The Man With the Knives is a short, plaintive story which continues the events after Swordspoint. I won’t go into tremendous detail as to the plot, because the story is only 19 pages long and there’s too much I could ruin for anyone who isn’t familiar with this storyline. In it, we have Sofia, a spinster doctor in a small village where no one can read, and the mysterious man with the knives, who comes to her half-dead, drenched in rain, and with a terrible infection in his chest. Sofia cares for him and as he recovers they slowly become intimate. The man with the knives is an enigma to her, and to everyone in the village. He is a foreigner, who can only speak a broken portion of their language, but as strange as he is, he has knowledge that saves one of them, and makes him a local hero.
For his part, the man with the knives has things he can’t say, and things he doesn’t wish to say.
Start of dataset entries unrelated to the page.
Lemma rstrip_suffix cs : exists k, cs = reverse (drop_while is_space (reverse cs)) ++ k /\ forallb is_space k = true.
Proof.
  destruct (drop_while_suffix is_space (reverse cs)) as (k & Hk & Hs). exists (reverse k). split.
  - by rewrite <- reverse_app, <- Hk, reverse_involutive.
  - rewrite forallb_elem in *. intros x. rewrite elem_of_reverse. apply Hs.
Qed.

Lemma strip_chars_ok cs : chars_ok cs = true -> chars_ok (strip_chars cs) = true.
Proof.
  intros H. apply (drop_while_chars_ok is_space) in H. unfold strip_chars.
  destruct (rstrip_suffix (drop_while is_space cs)) as (k & Hk & _). rewrite Hk in H. by apply chars_ok_app in H as [H _].
Qed.

Lemma strip_concat cs : chars_ok cs = true -> strip (concat_str cs) = concat_str (strip_chars cs).
Proof.
  intros H. unfold strip, lstrip, rstrip, strip_chars. rewrite (chars_concat cs) by done.
  by rewrite (chars_concat (drop_while _ _)) by by apply drop_while_chars_ok.
Qed.

(** *** Words *)

(** [py_split] on the sequence of characters. *)
Fixpoint words_go (cur : list string) (cs : list string) : list (list string) :=
  match cs with
  | [] => match cur with [] => [] | _ => [cur] end
  | c :: cs =>
      if is_space c then match cur with [] => words_go [] cs | _ => cur :: words_go [] cs end
      else words_go (cur ++ [c]) cs
  end.

Lemma concat_str_empty cs : forallb is_char cs = true -> String.eqb (concat_str cs) "" = match cs with [] => true | _ => false end.
Proof. destruct cs as [|[|a r] cs]; done. Qed.

Lemma split_go_words cs : forall cur,
  forallb is_char cur = true -> forallb is_char cs = true ->
  split_go (concat_str cur) cs = concat_str <$> words_go cur cs.
Proof.
  induction cs as [|c cs IH]; intros cur Hcur; cbn [split_go words_go forallb].
  - intros _. rewrite concat_str_empty by done. by destruct cur.
  - intros [Hc Hcs]%andb_true_iff. rewrite concat_str_empty by done. destruct (is_space c).
    + specialize (IH [] eq_refl Hcs). cbn in IH. destruct cur; [done|]. by rewrite IH.
    + rewrite <- IH; [|rewrite forallb_app, Hcur; cbn; by rewrite Hc|done].
      f_equal. rewrite concat_str_app. cbn. by rewrite app_str_nil_r.
Qed.
(* ===== verification/Autonomy.v ===== *)
(** * Autonomous approval selection and the run-loop gate ([autonomy.py]) *)
From S2P Require Import Prelude PyStr PyVal.

(** ** Definitions *)

(** One iteration of the selection loop: the lists built so far. *)
Definition select_step (allowed : list string) (max_approvals : Z)
    (acc : list dict * list dict) (approval : pyval) : result (list dict * list dict) :=
  let '(selected, skipped) := acc in
  match approval with
  | PDict a =>
      isin ← in_str_set (dget "agent_id" a) allowed;
      if negb isin then
        Ok (selected, skipped ++ [dset "reason" (PStr "agent not in allowlist") a])
      else if (max_approvals <=? Z.of_nat (length selected))%Z then
        Ok (selected, skipped ++ [dset "reason" (PStr "budget exhausted") a])
      else Ok (selected ++ [a], skipped)
  | _ => Ok acc
  end.

Definition select_auto_approvals (pending : list pyval) (allowed_agents : list string)
    (max_approvals : Z) : result (list dict * list dict) :=
  foldM (select_step allowed_agents max_approvals) ([], []) pending.

Definition run_loop_gate `{PyRepr} (review : dict) (has_error : bool) (plan_id : string)
    : string * string :=
  if has_error then ("error", "agentdeck plan status --plan-id " +:+ plan_id)
  else
    let next_action := dget "next_action" review in
    if py_eq next_action (PStr "dispatch_approved") then
      ("blocked", "agentdeck agent spawn --agent " +:+ py_str (dget "agent_id" review))
    else if py_eq next_action (PStr "wait_for_approval") then
      ("needs_human_approval", "agentdeck approval list")
    else if py_eq next_action (PStr "wait_for_reply") then
      ("waiting_for_reply",
       "agentdeck capture-reply --agent " +:+ py_str (dget "agent_id" review)
       +:+ " --message-id " +:+ py_str (dget "message_id" review))
    else if py_eq next_action (PStr "summarize") then
      ("complete", "agentdeck leader summary --plan-id " +:+ plan_id)
    else ("idle", "agentdeck run --plan-id " +:+ plan_id).

(** ** What the selection promises *)

(** The approval's agent is on the allowlist. *)
Definition allowlisted (allowed : list string) (a : dict) : bool :=
  match dget "agent_id" a with PStr s => in_strs s allowed | _ => false end.

(** The reference: the first [max_approvals] allowlisted records are approved;
    every other record is skipped, in order, with its reason. *)
Fixpoint label_skipped (allowed : list string) (budget : nat) (l : list dict) : list dict :=
  match l with
  | [] => []
  | a :: l =>
      if allowlisted allowed a then
        match budget with
        | O => dset "reason" (PStr "budget exhausted") a :: label_skipped allowed O l
        | S b => label_skipped allowed b l
        end
      else dset "reason" (PStr "agent not in allowlist") a :: label_skipped allowed budget l
  end.

Definition hashable_agents (pending : list pyval) : bool :=
  forallb (fun a => hashable (dget "agent_id" a)) (dicts_of pending).

Lemma in_str_set_allowlisted a allowed :
  hashable (dget "agent_id" a) = true ->
  in_str_set (dget "agent_id" a) allowed = Ok (allowlisted allowed a).
Proof. unfold in_str_set, allowlisted. by intros ->. Qed.

Lemma select_step_dict allowed max sel skip a :
  hashable (dget "agent_id" a) = true ->
  select_step allowed max (sel, skip) (PDict a) =
  Ok (if allowlisted allowed a then
        if (max <=? Z.of_nat (length sel))%Z
        then (sel, skip ++ [dset "reason" (PStr "budget exhausted") a]) else (sel ++ [a], skip)
      else (sel, skip ++ [dset "reason" (PStr "agent not in allowlist") a])).
Proof.
  intros H. cbn. rewrite in_str_set_allowlisted by done. cbn.
  destruct (allowlisted allowed a); cbn; [by destruct (_ <=? _)%Z|done].
Qed.

Lemma select_fold allowed max pending sel skip :
  hashable_agents pending = true ->
  foldM (select_step allowed max) (sel, skip) pending =
  Ok (sel ++ take (Z.to_nat max - length sel) (List.filter (allowlisted allowed) (dicts_of pending)),
      skip ++ label_skipped allowed (Z.to_nat max - length sel) (dicts_of pending)).
Proof.
  unfold hashable_agents. revert sel skip.
  induction pending as [|p pending IH]; intros sel skip; cbn [foldM].
  { intros _. unfold dicts_of; cbn. by rewrite take_nil, !app_nil_r. }
  rewrite dicts_of_cons. destruct p; try exact (IH sel skip). cbn [forallb].
  intros [Ha Hp]%andb_true_iff. rewrite select_step_dict by done.
  cbn [mbind result_bind List.filter label_skipped].
  destruct (allowlisted allowed d) eqn:Hd; [destruct (Z.leb_spec max (Z.of_nat (length sel)))|];
    rewrite (IH _ _ Hp).
  - replace (Z.to_nat max - length sel) with 0 by lia. cbn. by rewrite <- !app_assoc.
  - rewrite length_app. cbn [length].
    replace (Z.to_nat max - length sel) with (S (Z.to_nat max - (length sel + 1))) by lia.
    cbn. by rewrite <- !app_assoc.
  - by rewrite <- !app_assoc.
Qed.

Lemma select_fold_unhashable allowed max pending acc :
  hashable_agents pending = false ->
  foldM (select_step allowed max) acc pending = Err (TypeError "unhashable type").
Proof.
  unfold hashable_agents. revert acc.
  induction pending as [|p pending IH]; intros [sel skip]; cbn [foldM]; [done|].
  rewrite dicts_of_cons. destruct p; try exact (IH (sel, skip)). cbn [forallb].
  destruct (hashable (dget "agent_id" d)) eqn:Hd.
  - rewrite select_step_dict by done. by apply IH.
  - intros _. cbn. unfold in_str_set. by rewrite Hd.
Qed.

Lemma label_skipped_length allowed b l :
  length (take b (List.filter (allowlisted allowed) l)) + length (label_skipped allowed b l) = length l.
Proof.
  revert b; induction l as [|d l IH]; intros b; cbn; [by rewrite take_nil|].
  destruct (allowlisted allowed d); [destruct b as [|b]|]; cbn.
  - specialize (IH 0). rewrite take_0 in IH. cbn in IH. lia.
  - specialize (IH b). lia.
  - specialize (IH b). lia.
Qed.

(** The selection approves exactly the first [max_approvals] records of
    allowlisted agents in queue order (a negative budget approves nothing), so
    it never exceeds the budget; every other record is skipped, in order, with
    the reason the allowlist or the budget gives, and entries that are not
    objects are dropped.  It raises only when some record's agent identity is
    unhashable. *)
Lemma select_auto_approvals_spec pending allowed max :
  match select_auto_approvals pending allowed max with
  | Ok (selected, skipped) =>
      selected = take (Z.to_nat max) (List.filter (allowlisted allowed) (dicts_of pending)) /\
      skipped = label_skipped allowed (Z.to_nat max) (dicts_of pending) /\
      (Z.of_nat (length selected) <= Z.max 0 max)%Z /\
      Forall (fun a => exists s, dget "agent_id" a = PStr s /\ s ∈ allowed) selected /\
      length selected + length skipped = length (dicts_of pending)
  | Err e => e = TypeError "unhashable type" /\ hashable_agents pending = false
  end.
Proof.
  unfold select_auto_approvals. destruct (hashable_agents pending) eqn:Hh;
    [rewrite select_fold by done|by rewrite select_fold_unhashable].
  cbn [length app]. rewrite Nat.sub_0_r. split_and!; [done|done| | |apply label_skipped_length].
  - rewrite length_take. lia.
  - apply Forall_take, Forall_forall. intros a [_ Ha]%list_elem_of_In%filter_In.
    unfold allowlisted in Ha. destruct (dget "agent_id" a); try done.
    eexists; split; [done|]. by apply in_strs_spec.
Qed.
There’s a painful past he’s running from, and the less he dwells on those events and those wounds the better, though that is easier said than done.
I’ve mentioned before just how amazing Kushner is with opening lines, and The Man With the Knives is no different:
Her father had told her a story about a sailor who fell out of love with the sea, so he put his oar up on his shoulder and walked inland far and far, until he finally met someone who looked at the oar and said, What’s that thing you’re carrying, friend? and there he stayed.
It’s a powerful opening, both relevant to the story and hooking on its own. The folktale feel of it is prevalent throughout the narrative and in much of Kushner’s writing on the whole. The story itself is as deeply mournful as it is tender and loving, with characters whom I’d already fallen in love with in previous works.
Another thing I want to mention is the artwork. The illustrations by Thomas Canty are stunningly gorgeous, and add to the folkish and ephemeral feel of the book.
I’ve read this short story over three times now and I can’t help but to still feel the longing and the sadness that is so engrained into each word of this book that it seems as though they were written in heart blood.
I was lucky enough to receive a copy of the book from the author, however if you can’t find your own copy of this limited run to purchase for yourself, you can read the story in its entirety on the Tor website.
The next book on my reading list is The Magician’s Nephew by C.S. Lewis.